Now, the Daudel brigade occupied the forts, including Mont Valerien.
Chance willed it that the two battalions of light infantry which it was
proposed to withdraw from Paris, were on duty at this fort; this for a whole
day was the entire garrison.
In the night between the Sunday and Monday General Vinoy, toward one in
the morning, wrote a letter to M. Thiers, which Mme. Thiers read to him
without his getting up, and in which he begged for authority to have Mont
Valerien reoccupied. M. Thiers ended by consenting. Otherwise this fort,
like those of Issy, Vanves, and Vincennes, would have been in the hands of the
Commune. Mont Valerien was reoccupied on March 20th in the morning; the
Federates presented themselves there hours afterward and in vain summoned the
commander to surrender.
Meanwhile in Paris the Central Committee, taken at first by surprise,
ordered the beat to arms. Montmartre, Belleville, the Buttes Chaumont, were
in full insurrection. The Pantheon, Vaugirard, the Gobelins, rose to the
voice of Duval. The battalions of the middle-class quarters did not respond
to the call. At Montmartre a tragic scene settled the implacable character of
the outbreak. General Lecomte, who had been arrested in the morning, was kept
under surveillance in the house No. 6 of the Rue des Roziers. Clement Thomas,
a former General of the National Guard, who had very imprudently mixed with
the crowd in civil attire, was arrested and shut up with him. After some hours
of frightful anguish Clement Thomas was seized and shot at close quarters just
as he was going down the staircase; General Lecomte was shot in his turn in
the garden, and, it is said, by his own soldiers.

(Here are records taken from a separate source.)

(* ===== verification/Dissolve.v ===== *)
(** * Dissolve: shares, dissolution and retrieval

    Models [crypto/hash.rs], [crypto/aead.rs], [crypto/sss.rs], [share.rs],
    [pipeline.rs], [dissolution/segment.rs] (the Suite1 path) and
    [dissolution/mod.rs].  BLAKE3, AES-256-GCM, HKDF and the Shamir crate are
    parameters, with what they document as named hypotheses; the keys, nonces
    and coins the source draws are arguments.  Counts of type [usize] are
    naturals, and every narrowing cast ([as u8], [as u16], [as u32]) is written
    out. *)

From S2P Require Import Prelude Bytes Text ErasureCode.

(** ** The primitives *)

Class Crypto := {
  blake3 (data : bytes) : bytes;
  (* BLAKE3 in key-derivation mode, under a context string *)
  blake3_derive (context : bytes) (data : bytes) : bytes;
  (* AES-256-GCM with associated data *)
  aead_seal (key nonce aad plaintext : bytes) : option bytes;
  aead_open (key nonce aad ciphertext : bytes) : option bytes;
  (* HKDF-SHA256, 32 bytes *)
  hkdf (salt : option bytes) (ikm info : bytes) : option bytes;
  (* Shamir shares: the first [n] of the dealer, and recovery *)
  sharks_deal (k : Z) (secret coins : bytes) (n : nat) : list bytes;
  sharks_recover (k : Z) (shares : list bytes) : option bytes;
}.

(** AES-GCM opens what it sealed, and adds a 16-byte tag. *)
Definition aead_correct `{Crypto} : Prop :=
  forall key nonce aad pt ct,
    aead_seal key nonce aad pt = Some ct ->
    aead_open key nonce aad ct = Some pt /\ length ct = (length pt + 16)%nat.

(** Shamir sharing at [k] of [n]: [k] shares at distinct positions recover. *)
Definition sharks_correct `{Crypto} (k : Z) (n : nat) : Prop :=
  forall secret coins,
    length (sharks_deal k secret coins n) = n /\
    forall idx shares, NoDup idx -> (Z.to_nat k <= length idx)%nat ->
      Forall2 (fun i s => sharks_deal k secret coins n !! i = Some s) idx shares ->
      sharks_recover k shares = Some secret.

Section Shares.
Context `{Crypto} `{RSCodec}.

(** ** Content identifiers *)

Definition MID_PREFIX_LEN : nat := 8.
Definition KEY_LEN : nat := 32.
Definition NONCE_LEN : nat := 12.
Definition PROTOCOL_VERSION : Z := 1.

(** [ContentId]: the digest. *)
Abbreviation ContentId := bytes.

Definition compute (content params : bytes) : ContentId := blake3 (content ++ params).

Definition prefix (mid : ContentId) : bytes := take MID_PREFIX_LEN mid.

Record DissolutionParams := mkParams { data_shards : nat; total_shards : nat }.

Definition default_params : DissolutionParams := mkParams 10 20.

(** [format!("k={},n={},v={}")]. *)
Definition to_param_bytes (p : DissolutionParams) : bytes :=
  lit "k=" ++ show_dec (Z.of_nat (data_shards p)) ++ lit ",n="
  ++ show_dec (Z.of_nat (total_shards p)) ++ lit ",v=" ++ show_dec PROTOCOL_VERSION.

(** ** Primitives with their checks *)

(** [encrypt]: a fresh key and nonce, no associated data. *)
Definition encrypt (key nonce plaintext : bytes) : result (bytes * bytes * bytes) MiasmaError :=
  match aead_seal key nonce [] plaintext with
  | Some ct => Ok (ct, key, nonce)
  | None => Err Encryption
  end.

Definition encrypt_with_key (plaintext key nonce : bytes) : result bytes MiasmaError :=
  ok_or (aead_seal key nonce [] plaintext) Encryption.

Definition decrypt (ciphertext key nonce : bytes) : result bytes MiasmaError :=
  ok_or (aead_open key nonce [] ciphertext) Decryption.

Definition sss_split (secret coins : bytes) (k n : Z) : result (list bytes) MiasmaError :=
  if (k =? 0) || (n =? 0) || (n <? k) then Err SssError
  else Ok (sharks_deal k secret coins (Z.to_nat n)).

Definition sss_combine (shares : list bytes) (k : Z) : result bytes MiasmaError :=
  if zlen shares <? k then Err (InsufficientShares (Z.to_nat k) (length shares))
  else ok_or (sharks_recover k shares) SssError.

(** ** Shares *)

Record MiasmaShare := mkShare {
  version : Z;
  mid_prefix : bytes;
  segment_index : Z;
  slot_index : Z;
  shard_data : bytes;
  key_share : bytes;
  shard_hash : bytes;
  nonce : bytes;
  original_len : Z;
  timestamp : Z;
}.

#[export] Instance MiasmaShare_eq_dec : EqDecision MiasmaShare.
Proof. solve_decision. Defined.

(** [MiasmaShare::new] and [new_v2]: they differ in the version byte. *)
Definition new_share (v : Z) (mid : ContentId) (seg slot : Z) (shard key nonce : bytes) (olen ts : Z) :
  MiasmaShare :=
  mkShare v (prefix mid) seg slot shard key (blake3 shard) nonce olen ts.

Definition PIECE_COMMITMENT_DOMAIN : bytes := lit "miasma-piece-commitment-v2".

(** What the piece commitment hashes, field by field. *)
Definition commitment_input (s : MiasmaShare) (mid : ContentId) : bytes :=
  [version s] ++ mid ++ le_bytes 4 (segment_index s) ++ le_bytes 2 (slot_index s)
  ++ le_bytes 4 (original_len s) ++ le_bytes 8 (zlen (shard_data s)) ++ shard_data s
  ++ le_bytes 8 (zlen (key_share s)) ++ key_share s ++ nonce s.

Definition piece_commitment (s : MiasmaShare) (mid : ContentId) : bytes :=
  blake3_derive PIECE_COMMITMENT_DOMAIN (commitment_input s mid).

Definition self_consistent (s : MiasmaShare) : bool := bool_decide (blake3 (shard_data s) = shard_hash s).

Definition coarse_verify (s : MiasmaShare) (mid : ContentId) : bool :=
  bool_decide (mid_prefix s = prefix mid) && self_consistent s.

Definition verify_piece (s : MiasmaShare) (mid : ContentId) (commitment : bytes) : bool :=
  coarse_verify s mid && bool_decide (piece_commitment s mid = commitment).

Definition full_verify (plaintext params : bytes) (mid : ContentId) : result unit MiasmaError :=
  if bool_decide (compute plaintext params = mid) then Ok tt else Err HashMismatch.

(** The narrowing casts. *)
Definition as_u8 (n : nat) : Z := Z.of_nat n mod 256.
Definition as_u16 (n : nat) : Z := Z.of_nat n mod 65536.
Definition as_u32 (n : nat) : Z := Z.of_nat n mod 4294967296.

(** Zip shards with key shares and number them. *)
Definition assemble (v : Z) (mid : ContentId) (seg : Z) (shards keys : list bytes) (nonce : bytes)
    (olen ts : Z) : list MiasmaShare :=
  imap (fun i sk => new_share v mid seg (as_u16 i) sk.1 sk.2 nonce olen ts) (zip shards keys).

(** ** Dissolution *)

(** The randomness of one dissolution. *)
Record coins := mkCoins { c_key : bytes; c_nonce : bytes; c_shamir : bytes }.

Definition dissolve_at (plaintext : bytes) (params : DissolutionParams) (timestamp : Z) (c : coins) :
  result (ContentId * list MiasmaShare) MiasmaError :=
  let mid := compute plaintext (to_param_bytes params) in
  let? (ciphertext, k_enc, nonce) := encrypt (c_key c) (c_nonce c) plaintext in
  let? shards := rs_encode ciphertext (data_shards params) (total_shards params) in
  let? key_shares :=
    sss_split k_enc (c_shamir c) (as_u8 (data_shards params)) (as_u8 (total_shards params)) in
  Ok (mid, assemble 1 mid 0 shards key_shares nonce (as_u32 (length plaintext)) timestamp).

(** Recover the ciphertext and the content key from the selected shares; the
    part [retrieve] and [retrieve_segment_with] have in common. *)
Definition recover_selected (selected : list MiasmaShare) (params : DissolutionParams)
    (ciphertext_len : nat) : result (bytes * bytes) MiasmaError :=
  let? ciphertext :=
    rs_decode ((fun s => (Z.to_nat (slot_index s), shard_data s)) <$> selected)
      (data_shards params) (total_shards params) ciphertext_len in
  let? k_enc := sss_combine (key_share <$> selected) (as_u8 (data_shards params)) in
  if negb (length k_enc =? KEY_LEN)%nat then Err SssError else Ok (ciphertext, k_enc).

(** [retrieve]; indexing the first selected share panics when there is none. *)
Definition retrieve (mid : ContentId) (shares : list MiasmaShare) (params : DissolutionParams) :
  outcome (result bytes MiasmaError) :=
  let k := data_shards params in
  if (length shares <? k)%nat then Ret (Err (InsufficientShares k (length shares))) else
  let valid := List.filter (fun s => coarse_verify s mid) shares in
  if (length valid <? k)%nat then Ret (Err (InsufficientShares k (length valid))) else
  match take k valid with
  | [] => Panic
  | (s0 :: _) as selected =>
      let ciphertext_len := (Z.to_nat (original_len s0) + 16)%nat in
      Ret (let? (ciphertext, key) := recover_selected selected params ciphertext_len in
           let? plaintext := decrypt ciphertext key (nonce s0) in
           let? _ := full_verify plaintext (to_param_bytes params) mid in
           Ok plaintext)
  end.

(** ** Segments *)

Record SegmentMeta := mkMeta {
  index : Z;
  offset_bytes : Z;
  plaintext_len : Z;
  share_count : Z;
}.

Definition LABEL_SEGMENT_KEY : bytes := lit "miasma-seg-key-v1".

(** [UnlockedKey::segment_key]: the password key mixed into the content key. *)
Definition segment_key (pw_key k_enc : bytes) (mid : ContentId) (seg : Z) : result bytes MiasmaError :=
  ok_or (hkdf (Some pw_key) k_enc (LABEL_SEGMENT_KEY ++ mid ++ le_bytes 4 seg)) KeyDerivation.

Definition dissolve_segment_with_at (segment_data : bytes) (mid : ContentId) (seg offset : Z)
    (params : DissolutionParams) (password_key : option bytes) (timestamp : Z) (c : coins) :
  result (SegmentMeta * list MiasmaShare) MiasmaError :=
  let? (ciphertext, k_enc, nonce) :=
    match password_key with
    | None => encrypt (c_key c) (c_nonce c) segment_data
    | Some pw =>
        let? k_seg := segment_key pw (c_key c) mid seg in
        let? ct := encrypt_with_key segment_data k_seg (c_nonce c) in
        Ok (ct, c_key c, c_nonce c)
    end in
  let? shards := rs_encode ciphertext (data_shards params) (total_shards params) in
  let? key_shares :=
    sss_split k_enc (c_shamir c) (as_u8 (data_shards params)) (as_u8 (total_shards params)) in
  Ok (mkMeta seg offset (as_u32 (length segment_data)) (as_u16 (total_shards params)),
      assemble 1 mid seg shards key_shares nonce (as_u32 (length segment_data)) timestamp).

Definition retrieve_segment_with (mid : ContentId) (shares : list MiasmaShare) (meta : SegmentMeta)
    (params : DissolutionParams) (password_key : option bytes) : outcome (result bytes MiasmaError) :=
  let k := data_shards params in
  let valid := List.filter (fun s => (segment_index s =? index meta) && coarse_verify s mid) shares in
  if (length valid <? k)%nat then Ret (Err (InsufficientShares k (length valid))) else
  match take k valid with
  | [] => Panic
  | (s0 :: _) as selected =>
      let ciphertext_len := (Z.to_nat (plaintext_len meta) + 16)%nat in
      Ret (let? (ciphertext, k_enc) := recover_selected selected params ciphertext_len in
           let? key := match password_key with
                       | None => Ok k_enc
                       | Some pw => segment_key pw k_enc mid (index meta)
                       end in
           decrypt ciphertext key (nonce s0))
  end.

Definition retrieve_segment mid shares meta params := retrieve_segment_with mid shares meta params None.

(** ** Files *)

Record DissolutionManifest := mkManifest {
  m_version : Z;
  m_mid : ContentId;
  m_params : DissolutionParams;
  total_bytes : Z;
  segment_size : Z;
  segments : list SegmentMeta;
  created_at : Z;
}.

(** One segment after the other, from segment [i]; [cs] and [clock] are the
    randomness and the clock readings of each. *)
Fixpoint dissolve_chunks (mid : ContentId) (params : DissolutionParams) (seg_size : nat) (i : nat)
    (cks : list bytes) (cs : nat -> coins) (clock : nat -> Z) :
  result (list (SegmentMeta * list MiasmaShare)) MiasmaError :=
  match cks with
  | [] => Ok []
  | chunk :: rest =>
      let? seg := dissolve_segment_with_at chunk mid (as_u32 i) (Z.of_nat (i * seg_size)) params None
                    (clock i) (cs i) in
      let? segs := dissolve_chunks mid params seg_size (S i) rest cs clock in
      Ok (seg :: segs)
  end.

(** The segments of a file; empty input is one empty segment. *)
Definition file_chunks (seg_size : nat) (data : bytes) : list bytes :=
  match data with [] => [[]] | _ => chunks seg_size data end.

Definition dissolve_file (data : bytes) (params : DissolutionParams) (seg_size : nat)
    (cs : nat -> coins) (clock : nat -> Z) (created : Z) :
  result (DissolutionManifest * list (list MiasmaShare)) MiasmaError :=
  let seg_size := Nat.max seg_size 1 in
  let mid := compute data (to_param_bytes params) in
  let? segs := dissolve_chunks mid params seg_size 0 (file_chunks seg_size data) cs clock in
  Ok (mkManifest 1 mid params (zlen data) (as_u32 seg_size) (segs.*1) created, segs.*2).

(** The segments of [retrieve_file], in manifest order. *)
Fixpoint retrieve_segments_of (mid : ContentId) (params : DissolutionParams)
    (metas : list SegmentMeta) (all : list MiasmaShare) : outcome (result bytes MiasmaError) :=
  match metas with
  | [] => Ret (Ok [])
  | meta :: rest =>
      match retrieve_segment mid (List.filter (fun s => segment_index s =? index meta) all) meta params with
      | Panic => Panic
      | Ret (Err e) => Ret (Err e)
      | Ret (Ok d) =>
          match retrieve_segments_of mid params rest all with
          | Ret (Ok ds) => Ret (Ok (d ++ ds))
          | o => o
          end
      end
  end.

Definition retrieve_file (m : DissolutionManifest) (all : list MiasmaShare) :
  outcome (result bytes MiasmaError) :=
  match retrieve_segments_of (m_mid m) (m_params m) (segments m) all with
  | Ret (Ok output) =>
      Ret (let? _ := full_verify output (to_param_bytes (m_params m)) (m_mid m) in Ok output)
  | o => o
  end.

(** ** Assembled shares *)

(** The shares of one dissolution: shards and key shares of the same length
    [n], numbered from 0. *)
Lemma assemble_lookup v mid seg shards keys nc olen ts i s :
  zlen shards <= 65536 ->
  assemble v mid seg shards keys nc olen ts !! i = Some s ->
  exists d k, shards !! i = Some d /\ keys !! i = Some k /\
    s = new_share v mid seg (Z.of_nat i) d k nc olen ts.
Proof.
  intros Hl Hi. unfold assemble in Hi. rewrite list_lookup_imap in Hi.
  apply fmap_Some in Hi as ([d k] & Hz & ->). apply lookup_zip_Some in Hz as [Hd Hk].
  exists d, k. split_and!; [done|done|]. f_equal. unfold as_u16. apply Z.mod_small.
  apply lookup_lt_Some in Hd. unfold zlen in *. lia.
Qed.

In the evening M. Jules Favre hurled at a deputation, consisting of MM.
Sicard, Vautrain, Vacherot, Bonvalet, Meline, Tolain, Milliere, and others,
who tried to intervene in the name of the mayors, the formidable words, "There
is no discussion, no treating with murderers."
The Central Committee, up to that time wavering, gave orders that Paris
should be invaded and occupied. At the Hotel de Ville M. Jules Ferry still
held out. He received repeated orders to evacuate. At 9.55 p.m. he left the
Hotel de Ville, the last man to do so, carrying away his papers, and taking
the servants with him. He crossed the centre of Paris, already in the hands
of the insurgents, escorted by the troops of General Derroja, who forced their
way with fixed bayonets.
So then a new siege of Paris was to begin; the insurrection now became
general, occupying the city and the forts on the south and west; M. Thiers and
the National Assembly at Versailles; both parties under the eye of the German
army, which, in conformity with the terms of the preliminaries, kept all the
forts on the north and east.
Events hurried on with rigorous logic. Revolutionary measures
multiplied. At the outset the Commune made some show of government; it
maintained order in Paris up to a certain point and with some method in its
deliberations. Something resembling that "gain of reason" attributed to it by
Bismarck can be discovered in it. But it soon fell into clumsy imitation of
the first revolution. The decree of hostages copied the list of suspects; the
guillotine was suppressed, and then solemnly burned in front of the statue of
Voltaire, but it was replaced by the rifle.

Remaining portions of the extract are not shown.